Tutorial about statistical methods

The following contains a sequence of simple exercises, designed to get familiar with using Minuit for maximum likelihood fits and emcee to determine parameters by MCMC. Commands are generally commented, i.e. in order to activate them, simply uncomment them. A few functions are still to be defined... which is part of the exercise. Have fun!


In [1]:
%matplotlib inline
import numpy as np
import matplotlib.pyplot as plt

Generate a dataset to be fitted


In [16]:
np.random.seed(42)
y = np.random.random(10000)
x = 1./np.sqrt(y)
plt.hist(x, bins=100, range=(1,10), histtype='stepfilled',color='blue')
plt.yscale('log')


Maximum likelihood fit of a simple power law

First define the negative-log likelihood function for a density proportional to x**(-a) the range 1 < x < infinity


In [3]:
def nllp(a)
# here define the function 
    return 1.


  File "<ipython-input-3-0295ef8a34b5>", line 1
    def nllp(a)
               ^
SyntaxError: invalid syntax

Then minimize it using iminuit


In [4]:
import iminuit

In [5]:
# minp = iminuit.Minuit(nllp,a= ?,error_a=?, errordef=?)

In [6]:
# minp.migrad()

Error analysis

First determine the parabolic errors using hesse() and then do a parameter scan using minos() to determine the 68% confidence level errors.


In [7]:
# minp.hesse()

In [8]:
# minp.minos()
# minp.draw_profile('a')

Use of an un-normalised PDF

The above example shall be modified such that the normalisation of the likelihood function, which so far was determined analytically, now is determined numerically in the fit. This is the more realistic case, since in many case no (simple) analytical normalisation exists. As a first step, this requires to load the integration package.


In [9]:
from scipy.integrate import quad

In [10]:
def pdfpn(x, a):
    return x**(-a)
def pdfpn_norm(a):
# here insert the calculation of the normalisation as a function of a 
    return 1.
def nllpn(a):
# calculate and return the proper negative-log likelihood function
    return 1.

Then do the same minimization steps as before.


In [11]:
# minpn = iminuit.Minuit(nllpn, a=?, error_a=?, errordef=?)

In [12]:
# minpn.migrad()

Extend the fit model by an exponential cutoff

The exponential cutoff is implemented by exp(-bbx), i.e. exponential growth is not allowed for real valued parameters b. The implications of this ansatz shall be discussed when looking at the solution. After that, the example can be modified to use exp(-b*x).

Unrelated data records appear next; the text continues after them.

(* ===== verification/Incoming.v ===== *)
(** * Incoming packets: proofs about [process_incoming_packet]

    Which packets are processed, that none is processed twice, and that the
    messages of a packet reach the user's inboxes. *)

From S2P Require Import Prelude Floats Types SequenceBuffer Cursor BufferPool AckHeader Message Packets Reassembler Channel Dispatcher Endpoint Compose Acks.

(** ** What the user sees *)

(** The inbox of a channel: ids and payloads. *)
Definition inbox_view (self : Pickleback) (c : Z) : list (option MessageId * list Z) :=
  (fun rm => (ReceivedMessage_id rm, ReceivedMessage_payload rm)) <$>
    default [] (message_inbox (dispatcher self) !! c).

(** What deliveries and pool traffic never touch. *)
Record deliver_frame (self self' : Pickleback) : Prop := {
  df_config : config self' = config self;
  df_sequence : sequence_id self' = sequence_id self;
  df_received : received_buffer self' = received_buffer self;
  df_sent : sent_buffer self' = sent_buffer self;
  df_outbox : outbox self' = outbox self;
  df_salt : xor_salt self' = xor_salt self;
  df_acks : ack_inbox (dispatcher self') = ack_inbox (dispatcher self);
}.

Lemma deliver_frame_refl self : deliver_frame self self.
Proof. by split. Qed.

Lemma deliver_frame_trans a b c : deliver_frame a b -> deliver_frame b c -> deliver_frame a c.
Proof. intros [] []. split; congruence. Qed.
(** [visit_packets_to_send] hands out packets of the messages. *)
Lemma visit_sending G P D salt self : sending G P D (Some salt) self -> sequence_id self <= 15600 ->
  exists self' packets P', visit_packets_to_send self = Some (self', Ok packets) /\ sending G (P ++ P') D (Some salt) self' /\
    Forall (acks_received (received_buffer self)) P' /\ same_inbox self self' /\
    received_buffer self' = received_buffer self /\ sequence_id self' <= sequence_id self + Z.of_nat (length P') + 1 <= 16000 /\
    packets = (vdata <$> outbox self) ++ (posted_bytes salt <$> P') /\ outbox self' = [] /\
    (forall pk, pk ∈ P' -> sequence_id self < posted_id pk) /\
    (ChannelList_any_with_messages_to_send (ep_channels self') = false \/ window_full self') /\ due_posted self self' P'.
Proof.
  intros Hs Hseq. pose proof (sending_can_compose G P D salt self Hs ltac:(lia)) as Hcc.
  destruct (visit_packets_run self salt Hcc) as (self' & ps & Hrun & _ & _ & _ & Hlen & _ & Hend & selfc & bp & Hrd & Hco & Hbp & ->).
  assert (0 <= sent_unacked_packets self) by apply wrap16_range. unfold MAX_UNACKED_PACKETS, MAX_ACK_BYTES in Hlen.
  destruct (rounds_sending G P D salt self ps selfc Hrd Hs) as (P' & Hsc & HP' & Hsame & Hrb & Hsid & Hdue & Hnew & Hpbs); [lia|].
  eexists _, _, P'. split; [exact Hrun|].
  split; [|split; [done|split; [by eapply same_inbox_trans; [exact Hsame|]|split; [done|split; [cbn; apply (f_equal length) in Hpbs; rewrite !length_fmap in Hpbs; lia|split; [by rewrite fmap_app, Hpbs|by split_and!]]]]]].
  destruct Hsc as [[[] Ha]]. by split.
Qed.

(** With nothing left to send, what was due is posted. *)
Lemma due_carried self self' P c ch m : due_posted self self' P -> ChannelList_any_with_messages_to_send (ep_channels self') = false ->
  channels (ep_channels self) !! c = Some ch -> m ∈ ch_due ch -> carried P c m.
Proof.
  intros Hdue Hend Hch Hm. destruct (Hdue c ch m Hch Hm) as [(ch' & Hch' & Hm')|]; [|done].
  exfalso. apply not_true_iff_false in Hend. apply Hend, any_with_messages. exists c, ch'. split; [done|].
  rewrite ch_ready_due. destruct (ch_due ch'); [by apply elem_of_nil in Hm'|cbn; lia].
Qed.

(** Another packet [pk] has been posted. *)
Lemma sending_post G P D salt self pk : sending G P D salt self -> posted_ok G pk -> 0 < posted_id pk <= sequence_id self ->
  (forall x, x ∈ P -> posted_id x <> posted_id pk) -> sending G (P ++ [pk]) D salt self.
Proof.
  intros [] Hpk Hid Hnew. split; try done.
  - apply Forall_app. split; [done|by apply Forall_singleton].
  - by intros x [Hx| ->%list_elem_of_singleton]%elem_of_app; [apply sn_ids0|].
  - intros a b [Ha| ->%list_elem_of_singleton]%elem_of_app [Hb| ->%list_elem_of_singleton]%elem_of_app Heq; try done;
      [by apply sn_unique0|by destruct (Hnew a Ha)|by destruct (Hnew b Hb)].
  - intros k hs Hk Hf. destruct (sn_memory0 k hs Hk Hf) as (x & Hx & H'). exists x. split; [apply elem_of_app; by left|done].
Qed.

(** A packet without messages goes into the outbox. *)
Lemma raw_sending G P D salt self bp b : sending G P D salt self -> sequence_id self < 16000 -> has_pool bp ->
  exists self', send_raw_packet b (started self bp) = Some (self', Ok tt) /\ sending G P D salt self' /\
    same_inbox self self' /\ received_buffer self' = received_buffer self /\
    sequence_id self' = sequence_id self + 1 /\ outbox self' = outbox self ++ [b].
Proof.
  intros Hs Hseq Hbp. pose proof (sending_sequence_nonneg _ _ _ _ _ Hs) as Hnn.
  pose proof (proj1 (sn_ok _ _ _ _ _ Hs)) as Hok. pose proof (sending_started G P D salt self bp Hs ltac:(lia) Hbp) as Hst.
  pose proof (next_id_small self ltac:(lia)) as Hid. pose proof (sn_sent _ _ _ _ _ Hs). pose proof (SeqBufFacts.wf_sequence _ (eo_sent _ Hok)).
  destruct (insert_next (sent_buffer self) (sequence_id self) (sent_meta (started self bp) b))
    as (sb & Hsb & Hsbwf & Hsblen & Hsbseq & _); [apply Hok|apply Hok|apply Hok|rewrite wrap16_small; lia|].
  exists (set_stats (count_packets_sent (stats self)) (set_outbox (outbox self ++ [b]) (set_sent_buffer sb (started self bp)))).
  split.
  { unfold send_raw_packet. rewrite run_get.
    erewrite run_bind_ok by (unfold on_sent_buffer, st_zoom; cbn [sent_buffer started set_sequence_id set_pool];
      unfold sent_meta in Hsb; cbn [sequence_id started set_sequence_id]; unfold next_id; rewrite Hsb; done). done. }
  split; [|by split].
  destruct Hst as [[[] Hacks]]. split; try done; cbn.
  - split; [|done]. split; try done. cbn. by rewrite Hsblen.
  - rewrite Hsbseq. unfold next_id. lia.
Qed.

(** Its header is the endpoint's next one. *)
Lemma raw_posting G P D salt self bp b t o : let pk := MkPosted (next_header t self) [] o in
  sending G P D (Some salt) self -> sequence_id self < 16000 -> has_pool bp -> posted_ok G pk -> vdata b = posted_bytes salt pk ->
  exists self', send_raw_packet b (started self bp) = Some (self', Ok tt) /\ sending G (P ++ [pk]) D (Some salt) self' /\
    same_inbox self self' /\ received_buffer self' = received_buffer self /\
    sequence_id self' = sequence_id self + 1 /\ posts salt self [pk] self'.
Proof.
  intros pk Hs Hseq Hbp Hpk Hb. destruct (raw_sending G P D (Some salt) self bp b Hs Hseq Hbp) as (self' & Hrun & Hs' & Hsame & Hrb & Hid & Hout).
  pose proof (sending_sequence_nonneg _ _ _ _ _ Hs) as Hnn. pose proof (next_id_small self ltac:(lia)) as Hn.
  exists self'. split; [exact Hrun|]. split; [|split_and!; try done; unfold posts; rewrite Hout, fmap_app; cbn; by rewrite Hb].
  apply sending_post; [done|done|cbn; lia|]. intros x Hx. pose proof (sn_ids _ _ _ _ _ Hs x Hx). cbn. lia.
Qed.

(** An empty packet carries acks only. *)
Lemma empty_sending G P D salt self : sending G P D (Some salt) self -> sequence_id self < 16000 ->
  exists self' r P', send_empty_packet self = Some (self', r) /\ sending G (P ++ P') D (Some salt) self' /\
    Forall (acks_received (received_buffer self)) P' /\ same_inbox self self' /\
    received_buffer self' = received_buffer self /\ sequence_id self' <= sequence_id self + 1 /\ posts salt self P' self'.
Proof.
  intros Hs Hseq. pose proof (sending_sequence_nonneg _ _ _ _ _ Hs) as Hnn. unfold send_empty_packet. rewrite run_get.
  assert (Hnil : P ++ [] = P) by apply app_nil_r.
  assert (Hpn : forall s', outbox s' = outbox self -> posts salt self [] s') by (intros s' Ho; unfold posts; by rewrite Ho, app_nil_r).
  destruct (_ <=? _); [exists self; eexists _, []; rewrite Hnil; split_and!; try done; [lia|by apply Hpn]|].
  pose proof (proj1 (sn_ok _ _ _ _ _ Hs)) as Hok.
  destruct (get_buffer_run 1300 (pool self) (eo_pool _ Hok)) as (bp & b & Hget & Hbp & Hb).
  assert (Hg : on_pool_field (get_buffer 1300) self = Some (set_pool bp self, Ok b)).
  { unfold on_pool_field, st_zoom. by rewrite Hget. }
  run_step Hg. pose proof (sending_started G P D (Some salt) self bp Hs ltac:(lia) Hbp) as Hst.
  assert (Hid : sequence_id (started self bp) = sequence_id self + 1) by (apply next_id_small; lia).
  destruct (Z.lt_ge_cases MAX_UNACKED_PACKETS (received_unacked_packets self)) as [Hfull|Hroom].
  { exists (started self bp). eexists _, []. rewrite Hnil. split; [|split_and!; try done; [lia|by apply Hpn]].
    erewrite run_bind_err; [done|]. unfold st_with. rewrite write_packet_header_full; [done|apply Hok|done]. }
  destruct (write_packet_header_run (set_pool bp self) (VecCursor_new b) salt) as (w & n & Hw & _ & Hfront);
    [apply Hok|apply Hs|done|by cbn; unfold vec_len; rewrite Hb|done|].
  change (next_header TMessages (set_pool bp self)) with (next_header TMessages self) in Hfront.
  assert (Hhd : wf_header (next_header TMessages self)) by (apply next_header_wf; [apply Hok|done]).
  destruct (front_emits (next_header TMessages self) salt Hhd (VecCursor_new b)) as (w' & r & Hfront' & _ & Hr);
    [by cbn; unfold vec_len; rewrite Hb|].
  rewrite decide_True in Hr by done. destruct Hr as (-> & Hout & _).
  assert (w' = w) as -> by congruence. cbn in Hout. rewrite Hb in Hout. cbn in Hout.
  erewrite run_bind_ok by (unfold st_with; rewrite Hw; done). cbn beta iota.
  change (set_sequence_id (next_id (set_pool bp self)) (set_pool bp self)) with (started self bp).
  destruct (raw_posting G P D salt self bp (vc_vec w) TMessages None) as (self' & Hrun & Hs' & Hsame & Hrb & Hid' & Hp); try done.
  { unfold posted_bytes. cbn. by rewrite Hout, app_nil_r. }
  exists self'. eexists _, [_]. split; [exact Hrun|]. split; [exact Hs'|].
  split; [apply Forall_singleton, next_header_acks; [apply Hok|done]|]. split_and!; (done || lia).
Qed.
(* ===== verification/Link.v ===== *)
(** * Two endpoints over a network

    Two endpoints of endpoint.rs exchange packets over a network that loses,
    repeats, delays and reorders them at will; users send messages, take
    received ones and read acks at both ends, in any interleaving.  No call
    panics; each user receives only messages that the other sent, each at most
    once; what is acked has arrived; a message of the reliable channel waits to
    be sent again until it has arrived, and arrives when the packets that carry
    it do.  The two are new or have been through a handshake ([joined]), and
    may send keep-alives. *)

From S2P Require Import Prelude Floats Types SequenceBuffer Cursor BufferPool AckHeader Message Packets Reassembler Channel Dispatcher Endpoint Compose Acks Incoming Control Pieces Reports Lifetime.

(** ** The two ends *)

(** One end: the endpoint, the messages queued so far, the packets handed to
    the network so far, and the messages the user has taken, with their
    channels, and the acks. *)
Record Half := MkHalf {
  hf_ep : Pickleback;
  hf_sent : list Sent;
  hf_wire : list (list Z);
  hf_taken : list (Z * ReceivedMessage);
  hf_acked : list (Z * MessageId);
}.

Definition set_ep (ep : Pickleback) (h : Half) : Half := MkHalf ep (hf_sent h) (hf_wire h) (hf_taken h) (hf_acked h).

Here the likelihood function has no (simple) analytical normalisation anymore, i.e. we directly do the numerical approach.


In [13]:
def pdfcn(x, a, b):
    return x**(-a)*np.exp(-b*b*x)
def pdfcn_norm(a, b):
# determine the normalization    
    return 1.
def nllcn(a, b):
# calculate an return the negative-log likelihood function
    return 1.

As before, use Minuit for minimisation and error analysis, but now in two dimensions. Study parabolic errors and minos errors, the latter both for the single variables and for both together.


In [17]:
# mincn = iminuit.Minuit(nllcn, a=?, b=?, error_a=?, error_b=?, errordef=?)

In [5]:
# mincn.migrad()

In [6]:
# mincn.hesse()

In [7]:
# mincn.minos()

In [8]:
# mincn.draw_profile('a')

In [9]:
# mincn.draw_profile('b')

In [10]:
# mincn.draw_contour('a','b')

Do the same analysis by MCMC


In [25]:
import emcee

emcee requires as input the log-likelihood of the posterior in the parameters a and b. In the following it is composed of the log-of the prior and the log-likelihood of the data. Initially use a simple uniform prior in a and b with the constraint b>0. Afterwards one can play with the prior to see how strongly it affects the result.


In [11]:
# Define the posterior.
# for clarity the prior and likelihood are separated
# emcee requires log-posterior

def log_prior(theta):
    a, b = theta
    if b < 0:
        return -np.inf  # log(0)
    else:
        return  0.

def log_likelihood(theta, x):
    a, b = theta
    return np.sum(-a*np.log(x) - b*b*x)

def log_posterior(theta, x):
    a , b = theta
# construct and the log of the posterior     
    return 1.

Here we'll set up the computation. emcee combines multiple "walkers", each of which is its own MCMC chain. The number of trace results will be nwalkers * nsteps


In [68]:
ndim     = 2     # number of parameters in the model
nwalkers = 50    # number of MCMC walkers
nburn    = 100   # "burn-in" period to let chains stabilize
nsteps   = 1000  # number of MCMC steps to take

# random starting point
np.random.seed(0)
starting_guesses = np.random.random((nwalkers, ndim))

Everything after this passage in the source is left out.